*What the exercise asks*
Output the entries exactly.

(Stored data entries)
Lemma submit_transfer_run taken request t :
  runtime_ok (tp_runtime t) no_extra taken -> u64 (ctx_now (tp_context t)) ->
  u64 (tr_bytes request) -> u64 (tr_maximum_chunk_bytes request) ->
  (exists e, submit_transfer request t = (t, Throw e)) \/
  exists T chunks t1, submitted request taken T chunks t t1 /\
    submit_transfer request t =
      (do! schedule_all chunks in ret (mkSubmittedTransfer T chunks)) t1.
Proof.
  intros Hrt Hnow Hb Hm. unfold submit_transfer. cbv zeta.
  rewrite run_throw_if. destruct (Z.eqb_spec (tr_bytes request) 0) as [Hz | Hb0]; [left; eauto |].
  rewrite run_throw_if.
  destruct (Z.eqb_spec (tr_maximum_chunk_bytes request) 0) as [Hz | Hm0]; [left; eauto |].
  rewrite run_check. destruct (validate_route _ _ _ _ _) as [[] | e] eqn:Hroute; [| left; eauto].
  destruct (ro_bounded _ _ _ Hrt) as [B1 B2]. pose proof (ro_limits _ _ _ Hrt) as HL.
  apply validate_route_iff in Hroute; [| done | done | done].
  set (full := tr_bytes request / tr_maximum_chunk_bytes request).
  set (remainder := tr_bytes request mod tr_maximum_chunk_bytes request).
  set (count := full + Z.b2z (negb (remainder =? 0))).
  assert (0 < tr_bytes request /\ 0 < tr_maximum_chunk_bytes request) as [Hbp Hmp] by (unfold u64 in *; lia).
  assert (u64 count) as Hcount.
  { pose proof (Z.div_mod (tr_bytes request) _ Hm0) as Hdm. fold full remainder in Hdm.
    pose proof (Z.mod_pos_bound (tr_bytes request) _ Hmp) as Hrb. fold remainder in Hrb.
    assert (0 <= full) by (apply Z.div_pos; lia). unfold count, u64 in *.
    destruct (Z.eqb_spec remainder 0); cbn [negb Z.b2z]; nia. }
  rewrite (u64_wrap_id count Hcount). rewrite run_gets, run_throw_if.
  destruct (_ || _) eqn:Hids; [left; eauto |].
  apply orb_false_iff in Hids as [Hi1%negb_false_iff Hi2%negb_false_iff].
  apply can_generate_spec in Hi1; [| apply Hrt | word_lia].
  apply can_generate_spec in Hi2; [| apply Hrt | done].
  rewrite run_throw_if. destruct (count >? u64_max); [left; eauto |].
  rewrite run_check. destruct (validate_capacity _ _ _) as [[] | e] eqn:Hcap; [| left; eauto].
  unfold get_now. rewrite run_gets, run_when_check.
  set (tail := bind next_transfer_id _).
  assert ((full <> 0 -> validate_timing (tr_maximum_chunk_bytes request) (tr_route request)
             (ctx_now (tp_context t)) (tp_runtime t) = Ret tt) ->
          (remainder <> 0 -> validate_timing remainder (tr_route request) (ctx_now (tp_context t))
             (tp_runtime t) = Ret tt) ->
          exists T chunks t1, submitted request taken T chunks t t1 /\
            tail t = (do! schedule_all chunks in ret (mkSubmittedTransfer T chunks)) t1) as Htail.
  { intros Ht1 Ht2. pose proof (ro_transfer_ids _ _ _ Hrt) as [Hgen _].
    destruct (next_transfer_id_run t Hgen Hi1) as (i & Hi & Hoki & Hfi).
    pose proof (submit_registrable taken request t i Hrt Hnow Hb Hbp Hmp Hm Hroute Hi1 Hi2 Hcap
      Ht1 Ht2 Hoki Hfi) as Hreg.
    destruct (chunk_sizes_exact _ _ Hbp Hmp) as [Hs1 Hs2]. fold full remainder count in Hs1, Hs2.
    set (t0 := with_runtime _ t) in Hi, Hreg.
    assert (runtime_ok (tp_runtime t0) no_extra taken) as Hrt0 by (apply runtime_ok_transfer_ids; [done | done | lia]).
    unfold request_sizes in Hreg. fold full remainder in Hreg. rewrite <- Hs1 in Hreg.
    destruct (register_chunks_run _ request remainder (Z.to_nat count) (Z.to_nat full) taken t0 Hrt0 Hreg)
      as (t1 & chunks & Hrun & Hrt1 & Hbytes & Hids & E1 & E2 & Hadv & Htot).
    assert (zlength chunks = count) as Hlen.
    { unfold zlength. rewrite <- (length_fmap sc_id), Hids, length_seqZ. unfold u64 in Hcount. lia. }
    eexists _, chunks, t1. split.
    2: { unfold tail. erewrite run_bind_Ret by exact Hi. by erewrite run_bind_Ret by exact Hrun. }
    split; try done.
    - rewrite Hbytes. exact Hs1.
    - rewrite Hbytes. exact Hs2.
    - rewrite Hids, Hlen, Z2Nat.id by (unfold u64 in Hcount; lia). done.
    - rewrite Hs2, Z2Nat.id in Htot by (unfold u64 in Hcount; lia). rewrite Hlen.
      assert (transfers_ (tp_runtime t) !! frontier (transfer_ids_ (tp_runtime t)) = None) as HT.
      { apply eq_None_not_Some. intros [x Hx]. destruct (ro_transfer_ids _ _ _ Hrt) as [_ Hf].
        specialize (Hf _ x Hx). lia. }
      cbn in Htot. rewrite HT in Htot.
      destruct (transfers_ (tp_runtime t1) !! _) as [x |] eqn:Hx; [exists x; split; [done | exact Htot] |].
      injection Htot as Hz _. lia. }
  rewrite run_when_check.
  destruct (Z.eqb_spec full 0) as [Hf | Hf], (Z.eqb_spec remainder 0) as [Hr | Hr]; cbn [negb].
  - right. by apply Htail.
  - destruct (validate_timing remainder _ _ _) as [[] | e] eqn:Hv; [right | left; eauto]. by apply Htail.
  - destruct (validate_timing (tr_maximum_chunk_bytes request) _ _ _) as [[] | e] eqn:Hv;
      [right | left; eauto]. by apply Htail.
  - destruct (validate_timing (tr_maximum_chunk_bytes request) _ _ _) as [[] | e] eqn:Hv; [| left; eauto].
    destruct (validate_timing remainder _ _ _) as [[] | e] eqn:Hv2; [right | left; eauto]. by apply Htail.
Qed.
End Submission.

*Task result*
Lemma submit_transfer_run taken request t :
  runtime_ok (tp_runtime t) no_extra taken -> u64 (ctx_now (tp_context t)) ->
  u64 (tr_bytes request) -> u64 (tr_maximum_chunk_bytes request) ->
  (exists e, submit_transfer request t = (t, Throw e)) \/
  exists T chunks t1, submitted request taken T chunks t t1 /\
    submit_transfer request t =
      (do! schedule_all chunks in ret (mkSubmittedTransfer T chunks)) t1.
Proof.
  intros Hrt Hnow Hb Hm. unfold submit_transfer. cbv zeta.
  rewrite run_throw_if. destruct (Z.eqb_spec (tr_bytes request) 0) as [Hz | Hb0]; [left; eauto |].
  rewrite run_throw_if.
  destruct (Z.eqb_spec (tr_maximum_chunk_bytes request) 0) as [Hz | Hm0]; [left; eauto |].
  rewrite run_check. destruct (validate_route _ _ _ _ _) as [[] | e] eqn:Hroute; [| left; eauto].
  destruct (ro_bounded _ _ _ Hrt) as [B1 B2]. pose proof (ro_limits _ _ _ Hrt) as HL.
  apply validate_route_iff in Hroute; [| done | done | done].
  set (full := tr_bytes request / tr_maximum_chunk_bytes request).
  set (remainder := tr_bytes request mod tr_maximum_chunk_bytes request).
  set (count := full + Z.b2z (negb (remainder =? 0))).
  assert (0 < tr_bytes request /\ 0 < tr_maximum_chunk_bytes request) as [Hbp Hmp] by (unfold u64 in *; lia).
  assert (u64 count) as Hcount.
  { pose proof (Z.div_mod (tr_bytes request) _ Hm0) as Hdm. fold full remainder in Hdm.
    pose proof (Z.mod_pos_bound (tr_bytes request) _ Hmp) as Hrb. fold remainder in Hrb.
    assert (0 <= full) by (apply Z.div_pos; lia). unfold count, u64 in *.
    destruct (Z.eqb_spec remainder 0); cbn [negb Z.b2z]; nia. }
  rewrite (u64_wrap_id count Hcount). rewrite run_gets, run_throw_if.
  destruct (_ || _) eqn:Hids; [left; eauto |].
  apply orb_false_iff in Hids as [Hi1%negb_false_iff Hi2%negb_false_iff].
  apply can_generate_spec in Hi1; [| apply Hrt | word_lia].
  apply can_generate_spec in Hi2; [| apply Hrt | done].
  rewrite run_throw_if. destruct (count >? u64_max); [left; eauto |].
  rewrite run_check. destruct (validate_capacity _ _ _) as [[] | e] eqn:Hcap; [| left; eauto].
  unfold get_now. rewrite run_gets, run_when_check.
  set (tail := bind next_transfer_id _).
  assert ((full <> 0 -> validate_timing (tr_maximum_chunk_bytes request) (tr_route request)
             (ctx_now (tp_context t)) (tp_runtime t) = Ret tt) ->
          (remainder <> 0 -> validate_timing remainder (tr_route request) (ctx_now (tp_context t))
             (tp_runtime t) = Ret tt) ->
          exists T chunks t1, submitted request taken T chunks t t1 /\
            tail t = (do! schedule_all chunks in ret (mkSubmittedTransfer T chunks)) t1) as Htail.
  { intros Ht1 Ht2. pose proof (ro_transfer_ids _ _ _ Hrt) as [Hgen _].
    destruct (next_transfer_id_run t Hgen Hi1) as (i & Hi & Hoki & Hfi).
    pose proof (submit_registrable taken request t i Hrt Hnow Hb Hbp Hmp Hm Hroute Hi1 Hi2 Hcap
      Ht1 Ht2 Hoki Hfi) as Hreg.
    destruct (chunk_sizes_exact _ _ Hbp Hmp) as [Hs1 Hs2]. fold full remainder count in Hs1, Hs2.
    set (t0 := with_runtime _ t) in Hi, Hreg.
    assert (runtime_ok (tp_runtime t0) no_extra taken) as Hrt0 by (apply runtime_ok_transfer_ids; [done | done | lia]).
    unfold request_sizes in Hreg. fold full remainder in Hreg. rewrite <- Hs1 in Hreg.
    destruct (register_chunks_run _ request remainder (Z.to_nat count) (Z.to_nat full) taken t0 Hrt0 Hreg)
      as (t1 & chunks & Hrun & Hrt1 & Hbytes & Hids & E1 & E2 & Hadv & Htot).
    assert (zlength chunks = count) as Hlen.
    { unfold zlength. rewrite <- (length_fmap sc_id), Hids, length_seqZ. unfold u64 in Hcount. lia. }
    eexists _, chunks, t1. split.
    2: { unfold tail. erewrite run_bind_Ret by exact Hi. by erewrite run_bind_Ret by exact Hrun. }
    split; try done.
    - rewrite Hbytes. exact Hs1.
    - rewrite Hbytes. exact Hs2.
    - rewrite Hids, Hlen, Z2Nat.id by (unfold u64 in Hcount; lia). done.
    - rewrite Hs2, Z2Nat.id in Htot by (unfold u64 in Hcount; lia). rewrite Hlen.
      assert (transfers_ (tp_runtime t) !! frontier (transfer_ids_ (tp_runtime t)) = None) as HT.
      { apply eq_None_not_Some. intros [x Hx]. destruct (ro_transfer_ids _ _ _ Hrt) as [_ Hf].
        specialize (Hf _ x Hx). lia. }
      cbn in Htot. rewrite HT in Htot.
      destruct (transfers_ (tp_runtime t1) !! _) as [x |] eqn:Hx; [exists x; split; [done | exact Htot] |].
      injection Htot as Hz _. lia. }
  rewrite run_when_check.
  destruct (Z.eqb_spec full 0) as [Hf | Hf], (Z.eqb_spec remainder 0) as [Hr | Hr]; cbn [negb].
  - right. by apply Htail.
  - destruct (validate_timing remainder _ _ _) as [[] | e] eqn:Hv; [right | left; eauto]. by apply Htail.
  - destruct (validate_timing (tr_maximum_chunk_bytes request) _ _ _) as [[] | e] eqn:Hv;
      [right | left; eauto]. by apply Htail.
  - destruct (validate_timing (tr_maximum_chunk_bytes request) _ _ _) as [[] | e] eqn:Hv; [| left; eauto].
    destruct (validate_timing remainder _ _ _) as [[] | e] eqn:Hv2; [right | left; eauto]. by apply Htail.
Qed.
End Submission.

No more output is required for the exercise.